The procedure I underwent was based on the “Edmonton protocol.” It was in Canada that researchers in 2000 first successfully infused human islet cells from cadaver pancreases into a person’s portal vein leading to their liver. In that original clinical trial, seven subjects became “insulin independent,” creating hope that the grail of a cure for type 1 diabetes was at last within the grasp of science.
For me, the promise seemed to hold out hope. Shortly after I received my transplant I was “cured” of type 1 diabetes in the sense that I was no longer taking insulin. But the honeymoon was short lived. Like the majority of subjects who received such an experimental transplant, the cells that were infused into my liver stopped working, or outright died, after a few years.
As for all such transplant recipients, the reasons the cells stopped working was a mystery. It might have been that the immunosuppression regime I was on was too harsh for the delicate cells. It could have been that the body’s immune system attacked the cells, as they did when I was first diagnosed with diabetes. It could have been that the cells just up and died for no particular reason.
The failure was more than a personal loss for me because I was typical of subjects who underwent the experimental procedure.
“This study and other reports of successful islet cell transplantation created hope for a cure of diabetes,” says Karin Katz, MD and Loren Wissner Greene, MD, MA., in an article for Clinical Correlations. “However, in many cases the ‘Edmonton procedure’ has failed to live up to its expectations. Multiple donors are needed for each islet cell infusion, and patients require repeated transplants to achieve insulin independence. An international trial of islet cell transplants found that 66% of the recipients required conventional insulin therapy within a year and 75% after 2 years. Recipients also need to be maintained on lifelong immunosuppression, which is associated with a myriad of complications.”
That would seem like the end of the story, but more than a decade later, islet cell transplantation is still progressing.
The first reason is because of research being conducted in Australia, at Sydney’s Westmead Institute for Medical Research.
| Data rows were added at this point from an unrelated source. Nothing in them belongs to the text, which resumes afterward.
(* ===== verification/Float64.v ===== *)
(** The type [f64] as the sources use it: comparisons, rounding up, the casts
    to and from integers, and the rounded product and quotient.

    A finite number is [m * 2 ^ e]; every double is one, and the results of the
    rounded operations are doubles.  The sign of a zero is not kept: no
    operation here tells the two apart. *)

From Stdlib Require Import ZArith Lia.
From stdpp Require Import base tactics.
From S2P Require Import Prelude.

Local Open Scope Z_scope.

Inductive f64 : Type :=
| NaN
| Infinite (negative : bool)
| Finite (m e : Z).

(** ** Comparisons *)

(** The mantissas of two numbers at the smaller of their exponents. *)
Definition align (m e m' e' : Z) : Z * Z :=
  let low := Z.min e e' in (m * 2 ^ (e - low), m' * 2 ^ (e' - low)).

Definition partial_cmp (x y : f64) : option comparison :=
  match x, y with
  | NaN, _ | _, NaN => None
  | Infinite a, Infinite b => Some (if Bool.eqb a b then Eq else if a then Lt else Gt)
  | Infinite a, Finite _ _ => Some (if a then Lt else Gt)
  | Finite _ _, Infinite b => Some (if b then Gt else Lt)
  | Finite m e, Finite m' e' => let '(a, b) := align m e m' e' in Some (a ?= b)
  end.

Definition f64_lt (x y : f64) : bool := match partial_cmp x y with Some Lt => true | _ => false end.
Definition f64_le (x y : f64) : bool := match partial_cmp x y with Some Lt | Some Eq => true | _ => false end.
Definition f64_ne (x y : f64) : bool := match partial_cmp x y with Some Eq => false | _ => true end.

Definition is_nan (x : f64) : bool := match x with NaN => true | _ => false end.
Definition is_finite (x : f64) : bool := match x with Finite _ _ => true | _ => false end.

(** [f64::min]: the other number when one is not a number. *)
Definition f64_min (x y : f64) : f64 :=
  match partial_cmp x y with
  | Some Gt => y
  | Some _ => x
  | None => if is_nan x then y else x
  end.

(** ** Integers *)

Definition ceil (x : f64) : f64 :=
  match x with
  | Finite m e => if 0 <=? e then x else Finite (- (- m / 2 ^ (- e))) 0
  | _ => x
  end.

Definition trunc (m e : Z) : Z := if 0 <=? e then m * 2 ^ e else Z.quot m (2 ^ (- e)).

(** [x as iN] and [x as uN]: towards zero, and to the nearer end of the range
    outside of it. *)
Definition f64_as (low high : Z) (x : f64) : Z :=
  match x with
  | NaN => 0
  | Infinite neg => if neg then low else high
  | Finite m e => Z.max low (Z.min high (trunc m e))
  end.

Definition as_u32 : f64 -> Z := f64_as 0 u32_max.
Definition as_i64 : f64 -> Z := f64_as (- 2 ^ 63) (2 ^ 63 - 1).

(** ** Rounding *)

(** The nearest integer to [a / b], the even one of two. *)
Definition nearest_even (a b : Z) : Z :=
  let q := a / b in
  match 2 * (a mod b) ?= b with
  | Lt => q
  | Gt => q + 1
  | Eq => if Z.even q then q else q + 1
  end.

(** The exponent of the double next to [n / d]: 53 bits, and no less than the
    one of the smallest double. *)
Definition f64_exponent (n d : Z) : Z :=
  let l := Z.log2 n - Z.log2 d in
  let l := if n * 2 ^ Z.max 0 (- l) <? d * 2 ^ Z.max 0 l then l - 1 else l in
  Z.max (-1074) (l - 52).

Definition f64_round (negative : bool) (n d : Z) : f64 :=
  if n =? 0 then Finite 0 0
  else
    let e := f64_exponent n d in
    let q := nearest_even (n * 2 ^ Z.max 0 (- e)) (d * 2 ^ Z.max 0 e) in
    if 2 ^ 1024 <=? q * 2 ^ Z.max 0 e then Infinite negative
    else Finite (if negative then - q else q) e.

(** [x as f64]. *)
Definition f64_of (z : Z) : f64 := f64_round (z <? 0) (Z.abs z) 1.

(** The rounded [m * 2 ^ e / d]. *)
Definition f64_scaled (m e d : Z) : f64 :=
  f64_round (m <? 0) (Z.abs m * 2 ^ Z.max 0 e) (d * 2 ^ Z.max 0 (- e)).

Definition f64_mul (x y : f64) : f64 :=
  match x, y with
  | NaN, _ | _, NaN => NaN
  | Infinite a, Infinite b => Infinite (xorb a b)
  | Infinite a, Finite m _ | Finite m _, Infinite a => if m =? 0 then NaN else Infinite (xorb a (m <? 0))
  | Finite m e, Finite m' e' => f64_scaled (m * m') (e + e') 1
  end.

Definition f64_div (x y : f64) : f64 :=
  match x, y with
  | NaN, _ | _, NaN => NaN
  | Infinite a, Infinite b => NaN
  | Infinite a, Finite m _ => Infinite (xorb a (m <? 0))
  | Finite _ _, Infinite _ => Finite 0 0
  | Finite m e, Finite m' e' =>
      if m' =? 0 then if m =? 0 then NaN else Infinite (m <? 0)
      else f64_scaled (m * Z.sgn m') (e - e') (Z.abs m')
  end.

(** ** Comparing *)

Lemma align_cmp m e m' e' k : k <= e -> k <= e' ->
  (let '(a, b) := align m e m' e' in a ?= b) = (m * 2 ^ (e - k) ?= m' * 2 ^ (e' - k)).
Proof.
  intros He He'. unfold align. set (low := Z.min e e').
  replace (e - k) with (e - low + (low - k)) by lia. replace (e' - k) with (e' - low + (low - k)) by lia.
  rewrite !Z.pow_add_r by lia. rewrite !Z.mul_assoc. apply Zmult_compare_compat_r, Z.lt_gt, Z.pow_pos_nonneg; lia.
Qed.

(** Numbers are ordered like the integers and two ends: any three of them have
    a common scale. *)
Definition f64_key (k : Z) (x : f64) : Z * Z :=
  match x with
  | NaN => (0, 0)
  | Infinite neg => (if neg then -1 else 1, 0)
  | Finite m e => (0, m * 2 ^ (e - k))
  end.

Definition f64_exp (x : f64) : Z := match x with Finite _ e => e | _ => 0 end.

Definition key_cmp (a b : Z * Z) : comparison :=
  match a.1 ?= b.1 with Eq => a.2 ?= b.2 | c => c end.

Lemma partial_cmp_key k x y : is_nan x = false -> is_nan y = false -> k <= f64_exp x -> k <= f64_exp y ->
  partial_cmp x y = Some (key_cmp (f64_key k x) (f64_key k y)).
Proof.
  intros Hx Hy. destruct x as [|[]|m e], y as [|[]|m' e']; try done. intros He He'. cbn [partial_cmp].
  pose proof (align_cmp m e m' e' k He He') as Ha. destruct (align m e m' e'). rewrite Ha. done.
Qed.

(** The order a sort from the greatest number down uses, with numbers that do
    not compare taken as equal. *)
Definition f64_descending (x y : f64) : bool :=
  match partial_cmp y x with Some Gt => false | _ => true end.

Lemma key_cmp_total a b : key_cmp b a = Gt -> key_cmp a b = Lt.
Proof.
  unfold key_cmp. rewrite (Z.compare_antisym a.1), (Z.compare_antisym a.2).
  destruct (a.1 ?= b.1), (a.2 ?= b.2); done.
Qed.

Lemma f64_descending_total x y : is_nan x = false -> is_nan y = false ->
  f64_descending x y = true \/ f64_descending y x = true.
Proof.
  intros Hx Hy. unfold f64_descending. set (k := Z.min (f64_exp x) (f64_exp y)).
  rewrite (partial_cmp_key k y x), (partial_cmp_key k x y) by (done || lia).
  destruct (key_cmp (f64_key k y) (f64_key k x)) eqn:E; auto. apply key_cmp_total in E. rewrite E. auto.
Qed.

Lemma key_cmp_trans a b c : key_cmp b a <> Gt -> key_cmp c b <> Gt -> key_cmp c a <> Gt.
Proof.
  unfold key_cmp. destruct (Z.compare_spec b.1 a.1), (Z.compare_spec c.1 b.1), (Z.compare_spec c.1 a.1);
    try done; try lia; destruct (Z.compare_spec b.2 a.2), (Z.compare_spec c.2 b.2), (Z.compare_spec c.2 a.2); try done; lia.
Qed.

Lemma f64_descending_trans x y z : is_nan x = false -> is_nan y = false -> is_nan z = false ->
  f64_descending x y = true -> f64_descending y z = true -> f64_descending x z = true.
Proof.
  intros Hx Hy Hz. unfold f64_descending. set (k := Z.min (f64_exp x) (Z.min (f64_exp y) (f64_exp z))).
  rewrite (partial_cmp_key k y x), (partial_cmp_key k z y), (partial_cmp_key k z x) by (done || lia). intros Hyx Hzy.
  destruct (key_cmp (f64_key k z) (f64_key k x)) eqn:E; try done. exfalso.
  eapply (key_cmp_trans (f64_key k x) (f64_key k y) (f64_key k z)); [| |exact E].
  - intros E'. by rewrite E' in Hyx.
  - intros E'. by rewrite E' in Hzy.
Qed.

(** ** The strict order *)

Lemma f64_lt_number x y : f64_lt x y = true -> is_nan x = false /\ is_nan y = false.
Proof. by destruct x, y. Qed.

Lemma f64_lt_key k x y : is_nan x = false -> is_nan y = false -> k <= f64_exp x -> k <= f64_exp y ->
  f64_lt x y = true <-> key_cmp (f64_key k x) (f64_key k y) = Lt.
Proof. intros. unfold f64_lt. rewrite (partial_cmp_key k) by done. by destruct (key_cmp _ _). Qed.

Lemma key_cmp_lt a b : key_cmp a b = Lt <-> a.1 < b.1 \/ a.1 = b.1 /\ a.2 < b.2.
Proof.
  unfold key_cmp. destruct (Z.compare_spec a.1 b.1); [|split; [lia|done]|split; [done|lia]].
  rewrite Z.compare_lt_iff. lia.
Qed.

Lemma f64_lt_irrefl x : f64_lt x x = false.
Proof.
  destruct (f64_lt x x) eqn:E; [|done]. exfalso. pose proof (f64_lt_number _ _ E) as [Hx _].
  apply (f64_lt_key (f64_exp x)), key_cmp_lt in E; (done || lia).
Qed.

(** What is above [y] is above everything that is not above [y]. *)
Lemma f64_lt_above x y z : is_nan x = false -> f64_lt y z = true -> f64_lt y x = false -> f64_lt x z = true.
Proof.
  intros Hx Hyz Hyx. pose proof (f64_lt_number _ _ Hyz) as [Hy Hz]. set (k := Z.min (f64_exp x) (Z.min (f64_exp y) (f64_exp z))).
  apply not_true_iff_false in Hyx. rewrite (f64_lt_key k), key_cmp_lt in * by (done || lia). lia.
Qed.

Lemma f64_lt_trans x y z : f64_lt x y = true -> f64_lt y z = true -> f64_lt x z = true.
Proof.
  intros Hxy Hyz. pose proof (f64_lt_number _ _ Hxy) as [Hx Hy]. pose proof (f64_lt_number _ _ Hyz) as [_ Hz].
  set (k := Z.min (f64_exp x) (Z.min (f64_exp y) (f64_exp z))).
  rewrite (f64_lt_key k), key_cmp_lt in * by (done || lia). lia.
Qed.

(** ** What the rounded operations keep *)

Lemma nearest_even_lower a b k : 0 < b -> k * b <= a -> k <= nearest_even a b.
Proof.
  intros Hb Hk. unfold nearest_even. assert (k <= a / b) by (apply Z.div_le_lower_bound; lia).
  destruct (_ ?= _); [destruct (Z.even _)| |]; lia.
Qed.

(** [x] is not below the integer [k]. *)
Definition at_least (k : Z) (x : f64) : Prop :=
  match x with
  | NaN => False
  | Infinite neg => neg = false
  | Finite m e => k * 2 ^ Z.max 0 (- e) <= m * 2 ^ Z.max 0 e
  end.

(** An integer below [2 ^ 53] that is not above a ratio is not above the double
    next to it. *)
Lemma f64_round_lower n d k :
  0 < d -> 1 <= k <= 2 ^ 53 -> k * d <= n ->
  at_least k (f64_round false n d).
Proof.
  intros Hd Hk Hn. unfold f64_round. destruct (Z.eqb_spec n 0); [nia|]. set (e := f64_exponent n d).
  cbv zeta. set (q := nearest_even _ _). destruct (Z.leb_spec (2 ^ 1024) (q * 2 ^ Z.max 0 e)); [done|].
  cbn [at_least]. subst q. assert (0 < 2 ^ Z.max 0 e) by (apply Z.pow_pos_nonneg; lia).
  destruct (Z.le_gt_cases e 0) as [He|He].
  - rewrite (Z.max_l 0 e) by lia. rewrite Z.pow_0_r, !Z.mul_1_r.
    apply nearest_even_lower; [done|]. rewrite (Z.mul_comm k), <- Z.mul_assoc, (Z.mul_comm _ (k * d)).
    apply Z.mul_le_mono_nonneg_r; [apply Z.pow_nonneg; lia|done].
  - rewrite (Z.max_l 0 (- e)), (Z.max_r 0 e) in * by lia. rewrite Z.pow_0_r, !Z.mul_1_r in *.
    assert (H52 : 2 ^ 52 <= nearest_even n (d * 2 ^ e)).
    { apply nearest_even_lower; [nia|]. subst e. unfold f64_exponent in *. set (l := Z.log2 n - Z.log2 d) in *.
      destruct (Z.ltb_spec (n * 2 ^ Z.max 0 (- l)) (d * 2 ^ Z.max 0 l)) as [Hl|Hl]; cbv zeta in *.
      - rewrite Z.max_r in He |- * by lia. replace (2 ^ 52 * (d * 2 ^ (l - 1 - 52))) with (d * 2 ^ (l - 1)).
        2: { replace (l - 1) with (52 + (l - 1 - 52)) at 1 by lia. rewrite Z.pow_add_r by lia. lia. }
        pose proof (Z.log2_spec n ltac:(lia)) as [Hln _]. pose proof (Z.log2_spec d ltac:(lia)) as [_ Hld].
        assert (d * 2 ^ (l - 1) <= 2 ^ Z.log2 n); [|lia].
        replace (Z.log2 n) with (Z.succ (Z.log2 d) + (l - 1)) by lia.
        rewrite Z.pow_add_r by (pose proof (Z.log2_nonneg d); lia). apply Z.mul_le_mono_nonneg_r; [apply Z.pow_nonneg|]; lia.
      - rewrite Z.max_r in He |- * by lia. rewrite (Z.max_l 0 (- l)), (Z.max_r 0 l) in Hl by lia.
        rewrite Z.pow_0_r in Hl. replace (2 ^ 52 * (d * 2 ^ (l - 52))) with (d * 2 ^ l); [lia|].
        replace l with (52 + (l - 52)) at 1 by lia. rewrite Z.pow_add_r by lia. lia. }
    assert (2 ^ 1 <= 2 ^ e) by (apply Z.pow_le_mono_r; lia). change (2 ^ 53) with (2 ^ 52 * 2 ^ 1) in Hk. nia.
Qed.

Lemma at_least_as_i64 k x : 0 <= k < 2 ^ 63 -> at_least k x -> k <= as_i64 x.
Proof.
  intros Hk. destruct x as [|neg|m e]; cbn [at_least]; [done|by intros ->; cbn; lia|]. intros Hx.
  enough (k <= trunc m e) by (unfold as_i64, f64_as; lia). unfold trunc.
  assert (0 < 2 ^ Z.max 0 (- e)) by (apply Z.pow_pos_nonneg; lia). destruct (Z.leb_spec 0 e).
  - rewrite (Z.max_l 0 (- e)), (Z.max_r 0 e) in Hx by lia. lia.
  - rewrite (Z.max_r 0 (- e)), (Z.max_l 0 e) in * by lia. rewrite Z.quot_div_nonneg by nia.
    apply Z.div_le_lower_bound; lia.
Qed.

(** Small integers are doubles. *)
Lemma f64_of_exact k : 0 < k < 2 ^ 53 -> exists e, e <= 0 /\ f64_of k = Finite (k * 2 ^ (- e)) e.
Proof.
  intros Hk. unfold f64_of. rewrite (proj2 (Z.ltb_ge k 0)), Z.abs_eq by lia. unfold f64_round.
  destruct (Z.eqb_spec k 0); [lia|]. set (e := f64_exponent k 1). exists e.
  assert (Hl : 0 <= Z.log2 k <= 52).
  { split; [apply Z.log2_nonneg|]. apply Z.lt_succ_r, Z.log2_lt_pow2; lia. }
  assert (He : -53 <= e <= 0).
  { subst e. unfold f64_exponent. change (Z.log2 1) with 0. destruct (_ <? _); cbv zeta; lia. }
  split; [lia|]. cbv zeta. rewrite (Z.max_r 0 (- e)), (Z.max_l 0 e), Z.pow_0_r by lia. unfold nearest_even.
  rewrite Z.mul_1_r, Z.div_1_r, Z.mod_1_r, Z.mul_0_r. cbn [Z.compare]. rewrite Z.mul_1_r.
  destruct (Z.leb_spec (2 ^ 1024) (k * 2 ^ (- e))) as [Hbig|]; [|done]. exfalso.
  assert (2 ^ (- e) <= 2 ^ 53) by (apply Z.pow_le_mono_r; lia).
  assert (k * 2 ^ (- e) <= 2 ^ 53 * 2 ^ 53) by (apply Z.mul_le_mono_nonneg; [lia|lia|apply Z.pow_nonneg; lia|done]).
  assert (2 ^ 53 * 2 ^ 53 < 2 ^ 1024); [reflexivity|lia].
Qed.

Lemma f64_of_at_least k : 0 < k < 2 ^ 53 -> at_least k (f64_of k).
Proof.
  intros Hk. destruct (f64_of_exact k Hk) as (e & He & ->). cbn [at_least].
  rewrite (Z.max_r 0 (- e)), (Z.max_l 0 e) by lia. lia.
Qed.

(** The quotient of two small integers is not below one when the first is not
    below the second. *)
Lemma f64_div_at_least_1 a b : 0 < b <= a -> a < 2 ^ 53 -> at_least 1 (f64_div (f64_of a) (f64_of b)).
Proof.
  intros Hb Ha. destruct (f64_of_exact a ltac:(lia)) as (e & He & ->).
  destruct (f64_of_exact b ltac:(lia)) as (e' & He' & ->). cbn [f64_div].
  assert (0 < 2 ^ (- e) /\ 0 < 2 ^ (- e')) as [Hp Hp'] by (split; apply Z.pow_pos_nonneg; lia).
  destruct (Z.eqb_spec (b * 2 ^ (- e')) 0); [nia|]. rewrite Z.sgn_pos, Z.mul_1_r by nia.
  unfold f64_scaled. rewrite (proj2 (Z.ltb_ge _ 0)) by nia. rewrite !Z.abs_eq by nia.
  set (p := 2 ^ Z.max 0 (e - e')). set (p' := 2 ^ Z.max 0 (- (e - e'))).
  assert (0 < p /\ 0 < p') as [Hpp Hpp'] by (split; apply Z.pow_pos_nonneg; lia).
  apply f64_round_lower; [nia|lia|]. rewrite Z.mul_1_l.
  assert (2 ^ (- e') * p' = 2 ^ (- e) * p) as Heq.
  { subst p p'. rewrite <- !Z.pow_add_r by lia. f_equal. lia. }
  rewrite <- !Z.mul_assoc, Heq. apply Z.mul_le_mono_nonneg_r; nia.
Qed.

Lemma f64_mul_at_least k x : 0 < k < 2 ^ 53 -> at_least 1 x -> at_least k (f64_mul (f64_of k) x).
Proof.
  intros Hk Hx. destruct (f64_of_exact k Hk) as (e & He & ->).
  assert (0 < 2 ^ (- e)) by (apply Z.pow_pos_nonneg; lia).
  destruct x as [|neg|m e']; cbn [f64_mul at_least] in *; [done| |].
  { subst neg. destruct (Z.eqb_spec (k * 2 ^ (- e)) 0); [nia|]. cbn. apply Z.ltb_ge. nia. }
  rewrite Z.mul_1_l in Hx. set (a := 2 ^ Z.max 0 (- e')) in *. set (b := 2 ^ Z.max 0 e') in *.
  assert (0 < a /\ 0 < b) as [Hap Hbp] by (split; apply Z.pow_pos_nonneg; lia). assert (0 < m) by nia.
  unfold f64_scaled. rewrite (proj2 (Z.ltb_ge _ 0)), Z.abs_eq by nia.
  set (p := 2 ^ Z.max 0 (e + e')). set (p' := 2 ^ Z.max 0 (- (e + e'))).
  assert (0 < p /\ 0 < p') as [Hpp Hpp'] by (split; apply Z.pow_pos_nonneg; lia).
  apply f64_round_lower; [lia|lia|]. rewrite Z.mul_1_l.
  assert (Heq : p' * b = 2 ^ (- e) * p * a).
  { subst p p' a b. rewrite <- !Z.pow_add_r by lia. f_equal. lia. }
  apply Z.mul_le_mono_pos_r with b; [done|]. rewrite <- (Z.mul_assoc k), Heq.
  replace (k * 2 ^ (- e) * m * p * b) with (k * (2 ^ (- e) * p) * (m * b)) by ring.
  replace (k * (2 ^ (- e) * p * a)) with (k * (2 ^ (- e) * p) * a) by ring. apply Z.mul_le_mono_nonneg_l; nia.
Qed.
“There’s has always been some talk that the liver might not be most beneficial place to implant islet cells,” says Rebecca Stokes, lead researcher into a study to explore other locations for implanting islet cells. “The liver is a large organ and you get a lot of blood flow, which is thought to be good for circulating insulin. But, you also get a lot immune cells coming in and that makes the new cells very susceptible to immune attack.”
Additionally, while the implantation procedure itself is minor—it’s just putting a large needle into the portal vein and pressing the plunger until the cells are infused—it carries potential complications such as bleeding and blood clots. So, if the procedure can be avoided, it would be beneficial.
Stokes’s team compared implanting mouse and human islet cells, into both mice and pigs, into the liver, kidney, spleen, and quadriceps muscles. It turns out that infusing the islet cells into the quadriceps muscles worked just as well, if not better than infusing them into the portal vein leading to the liver, Stokes says.
“It’s a hope to study this in people,” she adds.
Stokes says that researchers at Westmead are also working to solve another problem that hangs over islet cell transplantation: the availability of the islet cells themselves.
Like any whole organ transplant, each infusion of islet cells requires cells donated from the pancreases of people who have recently died. Unlike, say a heart or liver transplant, each infusion of islet cells often requires multiple donors and multiple infusions, further limiting the supply of cells.
“We’re also working on xenotransplantation,” Stokes says of the process of transplanting islet cells from pigs into humans. “Pigs to primate studies have shown promise, along with the genetic modification of porcine cells.”
But, if islet cell transplantation is not considered an effective cure for diabetes, why bother improving the effectiveness of how it can be done? Because it turns out that while it’s not a cure, researchers in Korea have determined that the procedure does offer some therapeutic benefits.
“Although initially expected to therapeutically target long-term insulin independence, islet transplantation is now indicated for more specific clinical benefits,” say researchers Sang-Man Jim and Kwang-Won Kim in research published by the United States National Institutes of Health in January 2017.
Specifically, the paper says islet cell transplantation is a treatment for chronic pancreatitis, is effective at preventing diabetes after partial pancreatectomy for benign pancreatic tumors, and, more broadly, is also effective in treating subjects with severe hypoglycemia.
While it’s not understood why this benefit occurred, in some ways that’s missing the point. When it comes to research, when it comes to moving forward to find out answers so people might benefit, this seems like a case where it’s better to try and find out than be satisfied not knowing. Insulin therapy keeps us going, but it’s not enough.